Tip. It is much better to give the plant a deep soaking, 4-5 gallons, twice per week than to lightly water everyday.
5. Roses Love to Eat.
Flowering shrubs like roses need regular feeding all season. Commence fertilizing when new spring growth reaches an inch or more, usually around the first of May. Feed large roses 1 cup of 10-10-10 monthly through August, then stop. For miniature roses cut the regimen in half. Triple 10 is a balanced fertilizer that provides the essential elements of nitrogen, phosphorous, and potassium that roses need for robust health. It is inexpensive and available everywhere. Augment this with water-soluble fertilizers applied at the recommended rates. Specialty fertilizers with trace elements are good, but not essential. Roses can’t read and they eat anything.
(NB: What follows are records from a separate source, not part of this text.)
(* ===== verification/ModelAuditFacts.v ===== *)
(** * ModelAuditFacts: metering of model calls in every history

    Whatever workers, the reconciler and gateways do, in any interleaving, the usage counters of a
    run are the number and the tokens of its recorded calls, within the run's limit of calls, and a
    sealed call stays as it is. *)

From Stdlib Require Import SpecFloat String.
From S2P Require Import Prelude Errors PyTime Transitions Run RunFacts Step StepFacts Policy Lease Workflow.
From S2P Require Import PyData Tables StepStore StepStoreFacts Completion CompletionFacts ModelGateway ModelAudit.

(** ** What the step store leaves alone in a run *)

(** What a completion hook must promise for the metering: it may not touch the usage that the audit
    keeps, nor lower the limit of calls. *)
Class MeteredHook (Hook : CompletionHook) := {
  on_success_kept run step result d d' run' :
    on_success run step result d = Ok (d', run') -> run_kept run run';
  on_failure_kept run step error disposition d d' run' :
    on_failure run step error disposition d = Ok (d', run') -> run_kept run run'
}.

#[export] Instance quiet_metered : MeteredHook quiet_hook.
Proof. split; intros; simpl in *; simplify_eq; done. Qed.

(** The coordinator of the workflow only ends a run: by [succeed] and by [fail]. *)
#[export] Instance coordinator_metered `{PyText} uuid5 sha256_utf8 env : MeteredHook (coordinator uuid5 sha256_utf8 env).
Proof.
  split; [intros run step result d d' run'|intros run step error disposition d d' run']; simpl; apply run_hook_kept.
  - apply complete_success_lawful.
  - apply complete_failure_lawful.
Qed.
Tip. Cutting the dosages in half and feeding twice as often is a superior method of fertilizing if you have the time.
6. Insect and Disease Control.
Insects can be controlled as they appear with a variety of methods. Control of fungi, on the other hand, needs to be preemptive as blackspot spores, for instance, are present on the foliage 30 days before the spots occur. There are spray products available in garden centers that effectively control all the common fungi in the home rose garden. Follow the instructions and apply at the recommended rates.
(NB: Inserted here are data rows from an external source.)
(** [@ src/sana/modules/shadow_campaign/domain.py CampaignLifecycle.abort] *)
Definition Campaign_abort (reason : pystr) (at_ : datetime) : M CampaignLifecycle unit :=
  _ ← lift (require_aware at_);
  _ ← Campaign_require_not_before_start at_;
  _ ← raise_if (blank reason) (InvariantViolation "Campaign abort requires a reason");
  _ ← Campaign_transition CampaignStatus_ABORTED;
  _ ← update (cl_set_stop StopIntent_ABORT (Some (strip reason)));
  update (fun c => cl_set_times (cl_started_at c) (cl_review_deadline_at c) (Some at_) c).

(** ** The mutations of a campaign *)

Inductive campaign_op :=
| CampaignStart (at_ : datetime)
| CampaignResume (at_ : datetime)
| CampaignRequestStop (intent : StopIntent) (reason : pystr)
| CampaignEscalateStop (intent : StopIntent) (reason : pystr)
| CampaignSettleStop (at_ : datetime)
| CampaignAwaitReview (at_ deadline : datetime)
| CampaignComplete (decision : GateStatus) (at_ : datetime)
| CampaignAbort (reason : pystr) (at_ : datetime).

Definition campaign_exec (op : campaign_op) : M CampaignLifecycle unit :=
  match op with
  | CampaignStart at_ => Campaign_start at_
  | CampaignResume at_ => Campaign_resume at_
  | CampaignRequestStop intent reason => Campaign_request_stop intent reason
  | CampaignEscalateStop intent reason => Campaign_escalate_stop intent reason
  | CampaignSettleStop at_ => Campaign_settle_stop at_
  | CampaignAwaitReview at_ deadline => Campaign_await_review at_ deadline
  | CampaignComplete decision at_ => Campaign_complete decision at_
  | CampaignAbort reason at_ => Campaign_abort reason at_
  end.

Definition campaign_step (c c' : CampaignLifecycle) : Prop :=
  exists op, campaign_exec op c = (c', Ok tt).

(** The instant a start time does not follow. *)
Definition not_before_start (at_ : datetime) (c : CampaignLifecycle) : Prop :=
  forall t, cl_started_at c = Some t -> dt_us t <= dt_us at_.

Lemma campaign_transition_ok_inv target c c' x : Campaign_transition target c = (c', Ok x) ->
  target ∈ campaign_transitions (cl_status c) /\ c' = cl_set_status target c.
Proof. unfold Campaign_transition. intros H. minv. by bools. Qed.

Lemma not_before_start_ok_inv at_ c c' x :
  Campaign_require_not_before_start at_ c = (c', Ok x) -> c' = c /\ not_before_start at_ c.
Proof.
  unfold Campaign_require_not_before_start, not_before_start. intros H. minv.
  destruct (cl_started_at _) as [t|]; minv; [|done]. tinv. bools.
  split; [done|]. intros ? [= <-]. lia.
Qed.

Lemma bump_set_stop intent reason c :
  cl_bump (cl_set_stop intent reason c) = cl_set_stop intent reason (cl_set_status (cl_status c) c).
Proof. by destruct c. Qed.

(** [camp_inv H] opens a mutation that returned. *)
Ltac camp_inv H :=
  unfold Campaign_start, Campaign_resume, Campaign_request_stop, Campaign_escalate_stop,
    Campaign_settle_stop, Campaign_await_review, Campaign_complete, Campaign_abort in H;
  repeat (tinv; match goal with
  | E : Campaign_transition _ _ = (_, Ok _) |- _ => apply campaign_transition_ok_inv in E as [? ->]
  | E : Campaign_require_not_before_start _ _ = (_, Ok _) |- _ =>
      apply not_before_start_ok_inv in E as [-> ?]
  end); tinv; bools.

Lemma campaign_not_terminal c s :
  s ∈ campaign_transitions (cl_status c) -> Campaign_is_terminal c = false.
Proof. unfold Campaign_is_terminal. intros H. destruct (cl_status c); try done; set_solver. Qed.

Lemma campaign_step_edge c c' : campaign_step c c' ->
  (cl_status c' = cl_status c \/ cl_status c' ∈ campaign_transitions (cl_status c)) /\
  cl_version c' = cl_version c + 1 /\ Campaign_is_terminal c = false.
Proof.
  intros [op H]. destruct op; simpl in H; camp_inv H; try (case_match; minv); simpl;
    try (split; [by right|]; split; [done|]; by eapply campaign_not_terminal).
  split; [by left|]. split; [done|]. unfold Campaign_is_terminal. by match goal with E : cl_status _ = _ |- _ => rewrite E end.
Qed.

#[export] Program Instance campaign_lifecycle : Lifecycle CampaignLifecycle CampaignStatus := {|
  lc_status := cl_status;
  lc_version := cl_version;
  lc_terminal s := bool_decide (s ∈ [CampaignStatus_COMPLETED; CampaignStatus_ABORTED]);
  lc_allowed := campaign_transitions;
  lc_step := campaign_step
|}.
Next Obligation. intros s H. by destruct s. Qed.
Next Obligation. intros c c' H. by apply campaign_step_edge in H as (? & ? & ?). Qed.
Next Obligation. intros c c' H. by apply campaign_step_edge in H as (? & ? & ?). Qed.
Next Obligation. intros c c' H. by apply campaign_step_edge in H as (? & ? & ?). Qed.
An alternative to this is to plant varieties that have a demonstrated resistance to disease and maintain a clean garden with ample air circulation. Disease resistance has become a primary objective of modern rose hybridizing and resistant varieties are introduced every year. Check the RIRS Rose Buyers Guide, recently updated, for the latest scoop on dozens of varieties including the most disease resistant.
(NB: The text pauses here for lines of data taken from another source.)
(* ===== verification/GateFacts.v ===== *)
(** * GateFacts: what the release gate decides

    The nearest-rank percentile against its definition by counting, and the gate against a
    declarative list of release criteria. *)

From Stdlib Require Import SpecFloat String.
From S2P Require Import Prelude Errors PyTime Campaign CampaignBudget CampaignPolicy Gate.

(** ** Percentiles by counting *)

Definition count_at_most (t : Z) (l : list Z) : Z := sumZ (fun v => one (v <=? t)) l.

Lemma insert_sorted_sorted x l : StronglySorted Z.le l -> StronglySorted Z.le (insert_sorted Z.ltb x l).
Proof.
  induction 1 as [|y l Hl IH HF]; simpl; [repeat constructor|]. destruct (y <? x) eqn:E; bools.
  - constructor; [done|]. rewrite (insert_sorted_perm Z.ltb x l). by constructor; [lia|].
  - constructor; [by constructor|]. constructor; [done|]. eapply Forall_impl; [exact HF|]. simpl. lia.
Qed.

Lemma py_sorted_sorted l : StronglySorted Z.le (py_sorted Z.ltb l).
Proof. induction l as [|x l IH]; simpl; [constructor|by apply insert_sorted_sorted]. Qed.

(** In a sorted list, the element at an index is at most [t] exactly when more than that many are. *)
Lemma sorted_lookup l t k v : StronglySorted Z.le l -> l !! k = Some v ->
  (v <= t <-> Z.of_nat k < count_at_most t l).
Proof.
  intros HS. revert k. induction HS as [|x l Hl IH HF]; intros k Hk; [by rewrite lookup_nil in Hk|].
  assert (0 <= count_at_most t l) as Hn by (apply sumZ_nonneg; intros; apply one_nonneg).
  unfold count_at_most in *. simpl. rewrite Forall_forall in HF. destruct k as [|k]; simpl in Hk.
  - simplify_eq. destruct (v <=? t) eqn:E; bools; simpl; [lia|].
    rewrite (sumZ_zero _ l); [lia|]. intros y Hy. specialize (HF y Hy). by replace (y <=? t) with false by lia.
  - specialize (IH _ Hk). assert (x <= v) by (apply HF; by eapply list_elem_of_lookup_2).
    destruct (x <=? t) eqn:E; bools; simpl; [lia|].
    rewrite (sumZ_zero _ l) in *; [lia|..]; intros y Hy; specialize (HF y Hy); by replace (y <=? t) with false by lia.
Qed.

(** The rank of the 95th percentile: the float division and its ceiling are exact. *)
Definition exact_rank (n : Z) : bool :=
  match fceil (true_div (95 * n) 100) with Ok r => r =? (95 * n + 99) / 100 | Raise _ => false end.

Lemma rank_exact n : 1 <= n <= 1000 -> fceil (true_div (95 * n) 100) = Ok ((95 * n + 99) / 100).
Proof.
  intros Hn. assert (forallb exact_rank (seqZ 1 1000) = true) as H by (vm_compute; reflexivity).
  rewrite forallb_forall in H. specialize (H n). unfold exact_rank in H.
  destruct (fceil _) as [r|]; [f_equal; apply Z.eqb_eq, H|exfalso; discriminate H];
    apply list_elem_of_In, elem_of_seqZ; lia.
Qed.

Lemma nearest_rank_95 l : l <> [] -> Forall (fun v => 0 <= v) l -> (length l <= 1000)%nat ->
  exists v, nearest_rank_percentile l 95 = Ok v /\
    (forall t, v <= t <-> 95 * Z.of_nat (length l) <= 100 * count_at_most t l).
Proof.
  intros Hne HF HL. unfold nearest_rank_percentile. rewrite bool_decide_eq_false_2 by done. simpl.
  replace (existsb (fun v => v <? 0) l) with false.
  2: { symmetry. apply not_true_is_false. intros (v & Hv & E)%existsb_exists. bools.
       rewrite Forall_forall in HF. specialize (HF v). rewrite list_elem_of_In in HF. specialize (HF Hv). simpl in HF. lia. }
  simpl. assert (length (py_sorted Z.ltb l) = length l) as EL by apply Permutation_length, py_sorted_perm.
  assert (1 <= Z.of_nat (length l) <= 1000) as HN by (destruct l; simpl in *; [done|lia]).
  rewrite EL, rank_exact by done. simpl. set (n := Z.of_nat (length l)) in *.
  assert (1 <= (95 * n + 99) / 100 <= n) as HR
    by (split; [apply Z.div_le_lower_bound|apply Z.lt_succ_r, Z.div_lt_upper_bound]; lia).
  destruct (lookup_lt_is_Some_2 (py_sorted Z.ltb l) (Z.to_nat ((95 * n + 99) / 100 - 1))) as [v Hv]; [lia|].
  rewrite Hv. exists v. split; [done|]. intros t. rewrite (sorted_lookup _ t _ _ (py_sorted_sorted l) Hv).
  unfold count_at_most. rewrite (sumZ_perm _ _ _ (py_sorted_perm Z.ltb l)).
  fold (count_at_most t l). rewrite Z2Nat.id by lia.
  pose proof (Z.div_mod (95 * n + 99) 100 ltac:(lia)). pose proof (Z.mod_pos_bound (95 * n + 99) 100 ltac:(lia)). lia.
Qed.

(** ** Ratios, minima and costs *)

Lemma basis_points_ok num den : 0 < den -> 0 <= num <= den ->
  basis_points num den = Ok (num * 10000 / den).
Proof.
  intros Hd Hn. unfold basis_points. replace (den <=? 0) with false by lia.
  replace (0 <=? num) with true by lia. by replace (num <=? den) with true by lia.
Qed.

(** A ratio in basis points reaches a minimum exactly when the fraction does. *)
Lemma ratio_at_least num den least : 0 < den -> least <= num * 10000 / den <-> least * den <= 10000 * num.
Proof.
  intros Hd. split; intros H.
  - pose proof (Z.mul_div_le (num * 10000) den Hd). nia.
  - apply Z.div_le_lower_bound; lia.
Qed.

Lemma ratio_at_most num den most : 0 < den -> num * 10000 / den <= most <-> 10000 * num < (most + 1) * den.
Proof.
  intros Hd. rewrite <- Z.lt_succ_r. split; intros H.
  - pose proof (Z.mul_succ_div_gt (num * 10000) den Hd). nia.
  - apply Z.div_lt_upper_bound; lia.
Qed.

Lemma foldl_min_least l x b : b <= foldl Z.min x l <-> b <= x /\ Forall (fun v => b <= v) l.
Proof.
  revert x. induction l as [|y l IH]; intros x; simpl; [split; [by split|tauto]|].
  rewrite IH, Forall_cons, Z.min_glb_iff. tauto.
Qed.

Lemma dec_compare_number a b : a <> DecNaN -> b <> DecNaN -> exists c, dec_compare a b = Ok c.
Proof. destruct a, b; intros; try done; by eexists. Qed.

Lemma dec_le_number a b : a <> DecNaN -> b <> DecNaN -> exists r, dec_le a b = Ok r.
Proof. intros Ha Hb. unfold dec_le. destruct (dec_compare_number _ _ Ha Hb) as [c ->]. by eexists. Qed.

Lemma count_true_zero l : count_true l = 0 <-> Forall (fun b => b = false) l.
Proof.
  induction l as [|b l IH]; simpl; [by split|]. rewrite Forall_cons, <- IH. unfold count_true; simpl.
  pose proof (sumZ_nonneg one l (fun x _ => one_nonneg x)). destruct b; simpl; [split; [lia|by intros []]|].
  split; [done|by intros []].
Qed.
Tip. Attack Japanese beetles in the larva stage in the soil with milky spore disease or lawn care treatments. This takes time but has long lasting positive results.
The only thing left are the simple mechanics of planting the rose properly, which is easy enough once you see how. The RI Rose Society teaches basic rose care, including planting and pruning, in the spring as well as other times of the year.
The next time you buy roses, put away your ouija boards and tarot cards and send Merlin back to Camelot. If you follow these six basic steps to successful rose gardening then you can grow good, no, make that very good, roses right here in southern New England.
(From May 2001 issue of Rhode Island Rose Review)
Mike Chute lives in East Providence. He is a certified American Rose Society (ARS) horticultural judge, an ARS Consulting Rosarian, and past president of the RI Rose Society.